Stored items

------------------------------------

Lemma keyPressed_round now rnd k st : sameRound st (keyPressed now rnd k st).
Proof.
  unfold keyPressed.
  destruct (_ || _); [apply sameRound_refl |].
  destruct (k =? 32); [apply spawnFruit_round | apply sameRound_refl].
Qed.

Lemma mobileDrop_click_round now rnd rect st :
  sameRound st (mobileDrop_click now rnd rect st).
Proof. apply attemptSpawnAtScreenX_round. Qed.

(** ** The deferred merge check *)

Lemma find_absent (i : Z) (bs : list Body) :
  ~ In i (map id bs) -> find (fun b => id b =? i) bs = None.
Proof.
  induction bs as [| b bs IH]; intros Hn; [reflexivity |].
  simpl. destruct (Z.eqb_spec (id b) i) as [He | He].
  - exfalso. apply Hn. left. exact He.
  - apply IH. intros Hin. apply Hn. right. exact Hin.
Qed.

Lemma find_id (i : Z) (bs : list Body) (b : Body) :
  find (fun b => id b =? i) bs = Some b -> In b bs /\ id b = i.
Proof.
  intros H. apply find_some in H. destruct H as [Hin He].
  split; [exact Hin | apply Z.eqb_eq; exact He].
Qed.

(** C5. A deferred merge check whose first or second body is no longer in
    the live-body list, or whose body no longer carries the tier recorded
    when the check was scheduled, leaves the whole state as it was: no body
    is removed or created and the score is unchanged. *)
Theorem stale_merge_check_is_noop (now : Q) (rnd : Jitter) (t : MergeCheck) (st : State) :
  (~ In (idA t) (map id (bodies st))
   \/ ~ In (idB t) (map id (bodies st))
   \/ (exists b, liveBody (idA t) st = Some b /\ tierOf b <> Some (lev t))
   \/ (exists b, liveBody (idB t) st = Some b /\ tierOf b <> Some (lev t))) ->
  scheduleMergeCheck_callback now rnd t st = st.
Proof.
  unfold scheduleMergeCheck_callback, liveBody, tierOf.
  intros [Ha | [Hb | [(b & Hf & Ht) | (b & Hf & Ht)]]].
  - rewrite (find_absent _ _ Ha). reflexivity.
  - rewrite (find_absent _ _ Hb).
    destruct (find _ (bodies st)); reflexivity.
  - rewrite Hf.
    destruct (find (fun b0 => id b0 =? idB t) (bodies st)) as [b' |]; [| reflexivity].
    destruct (_fruit b) as [fA |]; [| reflexivity].
    destruct (_fruit b') as [fB |]; [| reflexivity].
    simpl in Ht. destruct (Z.eqb_spec (level fA) (lev t)) as [He | He].
    + exfalso. apply Ht. rewrite He. reflexivity.
    + reflexivity.
  - rewrite Hf.
    destruct (find (fun b0 => id b0 =? idA t) (bodies st)) as [b' |]; [| reflexivity].
    destruct (_fruit b') as [fA |]; [| reflexivity].
    destruct (_fruit b) as [fB |]; [| reflexivity].
    simpl in Ht. destruct (Z.eqb_spec (level fB) (lev t)) as [He | He].
    + exfalso. apply Ht. rewrite He. reflexivity.
    + rewrite orb_true_r. reflexivity.
Qed.
Lemma main_zip64_loop_fuel extra_data c u o : forall fuel offset,
  (0 < fuel)%nat -> len extra_data - offset < Z.of_nat fuel ->
  Main.zip64_extra_loop fuel extra_data c u o offset <> OutOfFuel.
Proof.
  induction fuel as [|fuel IH]; intros offset Hpos Hfuel; [lia|].
  cbn [Main.zip64_extra_loop].
  destruct (Z.leb_spec (offset + 4) (len extra_data)) as [Hle|]; [|discriminate].
  destruct (unpack_uint_cases 2 (slice extra_data offset (offset + 2)))
    as [(id & -> & _)| ->]; [|discriminate].
  destruct (unpack_uint_cases 2 (slice extra_data (offset + 2) (offset + 4)))
    as [(size & -> & Hsize)| ->]; [|discriminate].
  cbn [obind]. destruct (id =? 1).
  - unfold unpack_uint. split_ifs; cbn; discriminate.
  - apply IH; lia.
Qed.

(** [_parse_zip64_extra_field] always returns or raises. *)
Lemma parse_zip64_extra_field_total extra_data c u o :
  Peekxtract._parse_zip64_extra_field extra_data c u o <> OutOfFuel
  /\ Main._parse_zip64_extra_field extra_data c u o <> OutOfFuel.
Proof.
  split.
  - apply peekxtract_zip64_loop_fuel; unfold len; lia.
  - apply main_zip64_loop_fuel; unfold len; lia.
Qed.

Lemma split_fields_nonneg widths : forall buf, Forall (Z.le 0) (split_fields widths buf).
Proof.
  induction widths as [|w ws IH]; intros buf; cbn [split_fields]; constructor.
  - apply le_uint_nonneg.
  - apply IH.
Qed.

Lemma field_nonneg k tuple : Forall (Z.le 0) tuple -> 0 <= field k tuple.
Proof.
  intros H. unfold field. revert k.
  induction H as [|x l Hx Hl IH]; intros [|k]; cbn; try lia. apply IH.
Qed.

(** A turn of the central-directory loop that goes on moves forward by at
    least the 46 bytes of the fixed header. *)
Lemma cd_entry_progress cd_data offset entry_count file_count files_info :
  match Peekxtract.cd_entry cd_data offset entry_count file_count files_info with
  | Done (Peekxtract.CdNext offset' _ _) => offset + 46 <= offset'
  | Done Peekxtract.CdBreak | Raised _ => True
  | OutOfFuel => False
  end.
Proof.
  unfold Peekxtract.cd_entry, struct_unpack.
  destruct (len _ =? _); [|exact I]. cbn [obind].
  set (header := split_fields _ _).
  assert (Hnn : Forall (Z.le 0) header) by apply split_fields_nonneg.
  pose proof (field_nonneg 10 header Hnn). pose proof (field_nonneg 11 header Hnn).
  pose proof (field_nonneg 12 header Hnn).
  destruct (negb _); [exact I|].
  destruct (_ >? len cd_data); [exact I|].
  match goal with
  | |- context [obind ?m _] =>
      assert (Hm : m <> OutOfFuel);
        [|destruct m as [[[ru rc] ro]|e|]; [|exact I|congruence]]
  end.
  { destruct (field 11 header >? 0); [|discriminate].
    destruct (_ <=? len cd_data); [|discriminate].
    pose proof (proj1 (parse_zip64_extra_field_total
                         (slice cd_data (offset + 46 + field 10 header)
                                (offset + 46 + field 10 header + field 11 header))
                         (field 8 header) (field 9 header) (field 16 header))) as Ht.
    destruct (Peekxtract._parse_zip64_extra_field _ _ _ _) as [[r|]|e|];
      cbn [obind]; congruence. }
  cbn [obind]. destruct (_ && _); lia.
Qed.

Lemma cd_walk_fuel cd_data : forall fuel offset entry_count file_count files_info,
  (0 < fuel)%nat -> len cd_data - offset < Z.of_nat fuel ->
  Peekxtract.cd_walk fuel cd_data offset entry_count file_count files_info
    <> OutOfFuel.
Proof.
  induction fuel as [|fuel IH]; intros offset entry_count file_count files_info
    Hpos Hfuel; [lia|].
  cbn [Peekxtract.cd_walk].
  destruct (offset <? len cd_data); [|discriminate].
  destruct (Z.gtb_spec (offset + 46) (len cd_data)) as [|Hle]; [discriminate|].
  pose proof (cd_entry_progress cd_data offset (entry_count + 1) file_count files_info)
    as Hstep.
  destruct (Peekxtract.cd_entry _ _ _ _ _) as [[|offset' fc fi]|e|];
    [discriminate| | |contradiction]; apply IH; lia.
Qed.

(** The central-directory walk always returns a catalog. *)
Lemma cd_walk_total cd_data :
  exists files_info,
    Peekxtract.cd_walk (S (length cd_data)) cd_data 0 0 0 [] = Done files_info.
Proof.
  pose proof (cd_walk_fuel cd_data (S (length cd_data)) 0 0 0 []
                ltac:(lia) ltac:(unfold len; lia)) as Hfuel.
  assert (Hraise : forall fuel offset entry_count file_count files_info e,
            Peekxtract.cd_walk fuel cd_data offset entry_count file_count files_info
            <> Raised e).
  { induction fuel as [|fuel IH]; intros; [discriminate|].
    cbn [Peekxtract.cd_walk].
    destruct (_ <? _); [|discriminate]. destruct (_ >? _); [discriminate|].
    destruct (Peekxtract.cd_entry _ _ _ _ _) as [[|o' fc fi]|e'|];
      try discriminate; apply IH. }
  destruct (Peekxtract.cd_walk _ _ _ _ _ _) as [fi|e|] eqn:E.
  - eauto.
  - exfalso. exact (Hraise _ _ _ _ _ _ E).
  - congruence.
Qed.

Lemma local_zip64_loop_fuel extra_data c u : forall fuel offset,
  (0 < fuel)%nat -> len extra_data - offset < Z.of_nat fuel ->
  Peekxtract.local_zip64_loop fuel extra_data c u offset <> OutOfFuel.
Proof.
  induction fuel as [|fuel IH]; intros offset Hpos Hfuel; [lia|].
  cbn [Peekxtract.local_zip64_loop].
  destruct (Z.leb_spec (offset + 4) (len extra_data)) as [Hle|]; [|discriminate].
  destruct (unpack_uint_cases 2 (slice extra_data offset (offset + 2)))
    as [(id & -> & _)| ->]; [|discriminate].
  destruct (unpack_uint_cases 2 (slice extra_data (offset + 2) (offset + 4)))
    as [(size & -> & Hsize)| ->]; [|discriminate].
  cbn [obind]. destruct (id =? 1).
  - unfold unpack_uint. split_ifs; cbn; discriminate.
  - apply IH; lia.
Qed.

(** ** Decoding file names ([decode('utf-8', errors='ignore')]) *)

Ltac cmp_cases :=
  repeat match goal with
  | |- context [?a <? ?b] => destruct (Z.ltb_spec a b)
  | |- context [?a =? ?b] => destruct (Z.eqb_spec a b)
  | |- context [?a <=? ?b] => destruct (Z.leb_spec a b)
  end.

(** A first byte: emits ASCII only, and remembers at most itself. *)
Lemma utf8_start_inv bb :
  fst (utf8_start (byte_val bb)) <> Some REPLACEMENT_CHARACTER
  /\ exists pending,
       utf8_inv (snd (utf8_start (byte_val bb))) pending
       /\ (pending = [] \/ pending = [bb]).
Proof.
  pose proof (byte_val_range bb) as Hb. unfold utf8_start, REPLACEMENT_CHARACTER.
  cmp_cases; cbn [fst snd]; (split; [try discriminate; intros [= ?]; lia|]);
  first [ exists []; split; [reflexivity|left; reflexivity]
        | exists [bb]; split; [|right; reflexivity];
          cbn [utf8_inv]; repeat split; try lia;
          first [ left; split; [lia|exists bb; split; [reflexivity|lia]] | idtac ] ].
Qed.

------------------------------------

● What to work on: Say how many lines in the data hold the string "induction". No other content should accompany the number.

● Answer to the exercise: 7